Former White House Science Advisor John Holdren is fond of saying we have a couple of options for responding to climate change: We can cut carbon pollution and proactively plan for climate-related impacts, or we can suffer.

Unfortunately, there’s already plenty of climate-fueled suffering going on, from devastating hurricanes in North Carolina and Florida to deadly fires in the West. And as the latest National Climate Assessment finds, much more harm will come to Americans if we continue business as usual. The 116th Congress has the opportunity and responsibility to turn a new page on climate action, with a renewed and urgent drive to slash carbon pollution and to prepare for the present-day and future climate impacts we cannot avoid.

Planning and implementing climate adaptation measures often falls to local governments.
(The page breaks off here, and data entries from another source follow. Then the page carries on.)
(* ===== verification/Output.v ===== *)
(** * The output path: Ethernet, ARP resolution, IP

    [ether_send] ([src/linux/linux_ether.c]), [arp_request],
    [arp_cache_get_haddr] and [arp_gratuitous] ([src/arp.c]), [ip_send] and its
    fragmentation ([src/ip.c]), [ip_defer_handler] ([src/ip_defer.c]) and
    [xstack_udp_send] ([src/udp.c]). *)

From S2P Require Import Prelude Bytes EtherFcs Checksum IpHeader RBTree Rib QueueR.
From S2P Require Import Socket Udp IpDefer Ether Arp World.

#[local] Open Scope Z_scope.

(** ** Ethernet *)
Definition ETHER_MAX_IF : Z := 1.

(** The hardware address of the interface; a negative handle is outside the
    array. *)
Definition ether_handle2eth (handle : Z) : M (option (list Z)) :=
  if bool_decide (handle >= ETHER_MAX_IF) then
    _ ← set_errno ENODEV; mret None
  else
    _ ← lift (require (bool_decide (0 <= handle)));
    eths ← gets ether_if;
    mac ← lift (deref (eths !! Z.to_nat handle));
    mret (Some mac).

Definition ether_handle2addr (handle : Z) : M (option (list Z)) :=
  eth ← ether_handle2eth handle;
  match eth with
  | None => _ ← set_errno ENODEV; mret None
  | Some mac => mret (Some mac)
  end.

(** ** Routes *)

(** [ip_route_find_by_iface] sets [errno] when there is no route.  Its only caller
    that looks at the [errno] of [ip_route_find_by_network] overwrites it. *)
Definition find_by_iface (addr : Z) : M (option ip_route) :=
  rib ← gets w_rib;
  route ← lift (ip_route_find_by_iface rib addr);
  match route with
  | Some route => mret (Some route)
  | None => _ ← set_errno ENOENT; mret None
  end.

Section kernel.
Context `{Kernel}.

Definition ether_send (handle : Z) (dst : list Z) (proto : Z) (buf : list Z) : M Z :=
  if frame_too_big (length buf) then mret (- EMSGSIZE) else
  eth ← ether_handle2eth handle;
  match eth with
  | None => e ← gets errno; mret (- e)
  | Some mac =>
      let frame := ether_frame mac dst proto buf in
      sent ← gets tx;
      _ ← log_tx frame;
      let retval := k_sendto sent frame in
      if bool_decide (retval < 0) then _ ← set_errno (- retval); mret retval
      else mret retval
  end.

(** ** ARP resolution *)

(** A failing [ether_handle2addr] leaves the zeros of the initialiser. *)
Definition arp_request (ether_handle spa tpa : Z) : M Z :=
  sha ← ether_handle2addr ether_handle;
  retval ← ether_send ether_handle mac_broadcast_addr ETHER_PROTO_ARP
             (arp_request_msg (default (repeat 0 6) sha) spa tpa);
  mret (if bool_decide (retval < 0) then retval else 0).

Definition arp_gratuitous (ether_handle spa : Z) : M Z :=
  sha ← ether_handle2addr ether_handle;
  _ ← ether_send ether_handle mac_broadcast_addr ETHER_PROTO_ARP
        (arp_request_msg (default (repeat 0 6) sha) spa spa);
  mret 0.

(** The hardware address, or [None] for -1. *)
Definition arp_cache_get_haddr (iface ip_addr : Z) : M (option (list Z)) :=
  arp ← gets w_arp;
  entry ← lift (arp_lookup arp ip_addr);
  match entry with
  | Some haddr => mret (Some haddr)
  | None =>
      route ← find_by_iface iface;
      match route with
      | Some route =>
          r ← arp_request (r_iface_handle route) (r_iface route) ip_addr;
          if bool_decide (r = 0) then _ ← set_errno EHOSTUNREACH; mret None else mret None
      | None => mret None
      end
  end.

(** ** IP *)

(** [(plen + 7) & ~7]; the constant is an [int], the sum a [size_t]. *)
Definition ip_off_round (plen : Z) : Z := Z.land (u64 (plen + 7)) (u64 (Z.lnot 7)).

Definition next_fragment_size (bytes hlen mtu : Z) : Z :=
  let max := ip_off_round (u64 (mtu - hlen - 8)) in
  if bool_decide (bytes < max) then bytes else max.

(** The header of the next fragment of [ip_send_fragments]. *)
Definition fragment_hdr (ip : ip_hdr) (plen bytes offset : Z) : ip_hdr :=
  IpHdr (ip_vhl ip) (ip_tos ip) (u16 (ip_hdr_hlen ip + plen)) (ip_id ip)
    (u16 (Z.lor (if bool_decide (bytes = 0) then 0 else IP_FLAGS_MF) (Z.shiftr offset 3)))
    (ip_ttl ip) (ip_proto ip) (ip_csum ip) (ip_src ip) (ip_dst ip).

(** The [do ... while (bytes > 0)] loop.  [payload] is the packet buffer, whose
    data part is overwritten with the data of the fragment. *)
Fixpoint send_fragments_loop (fuel : nat) (ether_handle : Z) (dst_mac : list Z) (ip : ip_hdr)
    (payload : list Z) (bytes offset retval : Z) : M Z :=
  match fuel with
  | O => lift Spin
  | S fuel =>
      let hlen := Z.to_nat (ip_hdr_hlen ip) in
      let plen := next_fragment_size bytes (ip_hdr_hlen ip) ETHER_DATA_LEN in
      let bytes := u64 (bytes - plen) in
      let ip := fragment_hdr ip plen bytes offset in
      payload ← lift (ip_hton ip payload);
      data ← lift (mem_read (hlen + Z.to_nat offset) (Z.to_nat plen) payload);
      payload ← lift (mem_write hlen data payload);
      frame ← lift (mem_read 0 (Z.to_nat (ip_len ip)) payload);
      eret ← ether_send ether_handle dst_mac ETHER_PROTO_IPV4 frame;
      if bool_decide (eret < 0) then mret eret else
      let retval := retval + eret in
      let offset := offset + plen in
      if bool_decide (bytes > 0) then
        send_fragments_loop fuel ether_handle dst_mac ip payload bytes offset retval
      else mret retval
  end.

Definition ip_send_fragments (ether_handle : Z) (dst_mac payload : list Z) (bsize : Z) : M Z :=
  '(hlen, ip) ← lift (ip_ntoh payload);
  let bytes := u64 (bsize - hlen) in
  send_fragments_loop (S (length payload)) ether_handle dst_mac ip payload bytes 0 0.

(** The packet [ip_send] builds: the header, in network order, and the data. *)
Definition ip_packet (src dst proto id : Z) (buf : list Z) : outcome (list Z) :=
  let packet_size := 20 + length buf in
  let hdr := IpHdr IP_VHL_DEFAULT IP_TOS_DEFAULT (u16 packet_size) (u16 id) IP_TOFF_DEFAULT
               IP_TTL_DEFAULT proto 0 src dst in
  ip_hton hdr (ip_hdr_store hdr ++ buf).

(** [ip_send(dst, proto, buf, bsize)] with the memory [buf] at that pointer. *)
Definition ip_send (dst proto : Z) (buf : list Z) (bsize : Z) : M Z :=
  rib ← gets w_rib;
  route ← lift (ip_route_find_by_network rib dst);
  match route with
  | None => _ ← set_errno EHOSTUNREACH; mret (-1)
  | Some route =>
      dst_mac ← arp_cache_get_haddr (r_iface route) dst;
      match dst_mac with
      | None =>
          e ← gets errno;
          if bool_decide (e = EHOSTUNREACH) then
            r ← on w_defer set_defer (fun d => ip_defer_push d dst proto buf bsize);
            if bool_decide (r = 0) || bool_decide (r = - EALREADY) then mret 0
            else _ ← set_errno (- r); mret (-1)
          else mret 0
      | Some dst_mac =>
          id ← gets ip_global_id;
          _ ← modify (set_ip_id (u32 (id + 1)));
          data ← lift (mem_read 0 (Z.to_nat bsize) buf);
          packet ← lift (ip_packet (r_iface route) dst proto id data);
          if bool_decide (bsize <= ETHER_DATA_LEN) then
            ether_send (r_iface_handle route) dst_mac ETHER_PROTO_IPV4 packet
          else
            retval ← ip_send_fragments (r_iface_handle route) dst_mac packet (length packet);
            if bool_decide (retval < 0) then _ ← set_errno (- retval); mret (-1) else mret retval
      end
  end.

(** ** Deferred transmissions *)
Definition add_try (s : ip_defer) : ip_defer :=
  {| tries := s32 (tries s + 1); IpDefer.dst := IpDefer.dst s; IpDefer.proto := IpDefer.proto s;
     buf_size := buf_size s; IpDefer.buf := IpDefer.buf s |}.

(** The [while (1)] loop of [ip_defer_handler]. *)
Fixpoint defer_loop (fuel : nat) : M unit :=
  match fuel with
  | O => lift Spin
  | S fuel =>
      d ← gets w_defer;
      match ip_defer_peek d with
      | None => mret tt
      | Some i =>
          slot ← lift (deref (ip_defer_queue d !! Z.to_nat i));
          _ ← modify (set_defer (set_slot d i (add_try slot)));
          if bool_decide (tries slot > 3) then
            _ ← modify (fun w => set_defer (ip_defer_drop (w_defer w)) w);
            defer_loop fuel
          else
            r ← ip_send (IpDefer.dst slot) (IpDefer.proto slot) (IpDefer.buf slot) (buf_size slot);
            e ← gets errno;
            if bool_decide (r = -1) && bool_decide (e = EHOSTUNREACH) then
              modify (fun w => set_defer (set_slot (w_defer w) i (add_try (add_try slot))) w)
            else
              _ ← modify (fun w => set_defer (ip_defer_drop (w_defer w)) w);
              defer_loop fuel
      end
  end.

(** The assignment after the loop is never reached. *)
Definition ip_defer_handler (delta_time : Z) : M unit :=
  _ ← modify (fun w => set_defer (set_inhibit true (w_defer w)) w);
  defer_loop 21.

(** ** UDP *)
Definition xstack_udp_send (s : xstack_sock) (d : dgram) : M Z :=
  r ← lift (udp_datagram s d);
  match r with
  | inr e => mret e
  | inl buf => ip_send (inet4_addr (dgram_dstaddr d)) IP_PROTO_UDP buf (length buf)
  end.

(** ** Configuration *)

(** A failing [ether_handle2addr] leaves [mac] without a value. *)
Definition ip_config (ether_handle ip_addr netmask : Z) : M Z :=
  let route := IpRoute (Z.land ip_addr netmask) netmask 0 ip_addr ether_handle in
  mac ← ether_handle2addr ether_handle;
  mac ← lift (deref mac);
  _ ← on w_arp set_arp (fun a => arp_cache_insert a ip_addr mac ARP_CACHE_STATIC);
  _ ← on w_rib set_rib (fun r => ip_route_update r route);
  _ ← arp_gratuitous ether_handle ip_addr;
  _ ← arp_gratuitous ether_handle ip_addr;
  _ ← arp_gratuitous ether_handle ip_addr;
  mret 0.
End kernel.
That’s in part because each location has a unique combination of climate hazards, socioeconomic and demographic vulnerabilities, and community priorities. It’s also because many climate adaptation activities intersect with policies or services that fall under local control, like zoning laws or public transportation.

But Congress has an important role to play in adaptation, which will become ever more critical as the world gets warmer and the weather gets wilder.

The good news is that Congress is already showing signs of interest in climate adaptation. The Disaster Recovery Reform Act enacted last year dedicated more Federal Emergency Management Agency (FEMA) funding to disaster prevention and climate adaptation projects. The National Defense Authorization Act directed the military to assess its adaptation needs. Congress also earmarked $16 billion in U.S. Department of Housing and Urban Development (HUD) funding for disaster prevention and adaptation in states recently struck by climate-fueled disasters. (Although HUD has yet to make those funds available to states.)

But Congress needs to do much, much more to protect people, plants, animals, and natural systems from the ravages of climate change. 

Reforming federal laws to match our climate reality

Most major federal environmental, disaster recovery, and resource management laws were enacted without accounting for climate change. It’s time to reform those key laws to ensure they’re up to the task of the current and future impacts of climate change.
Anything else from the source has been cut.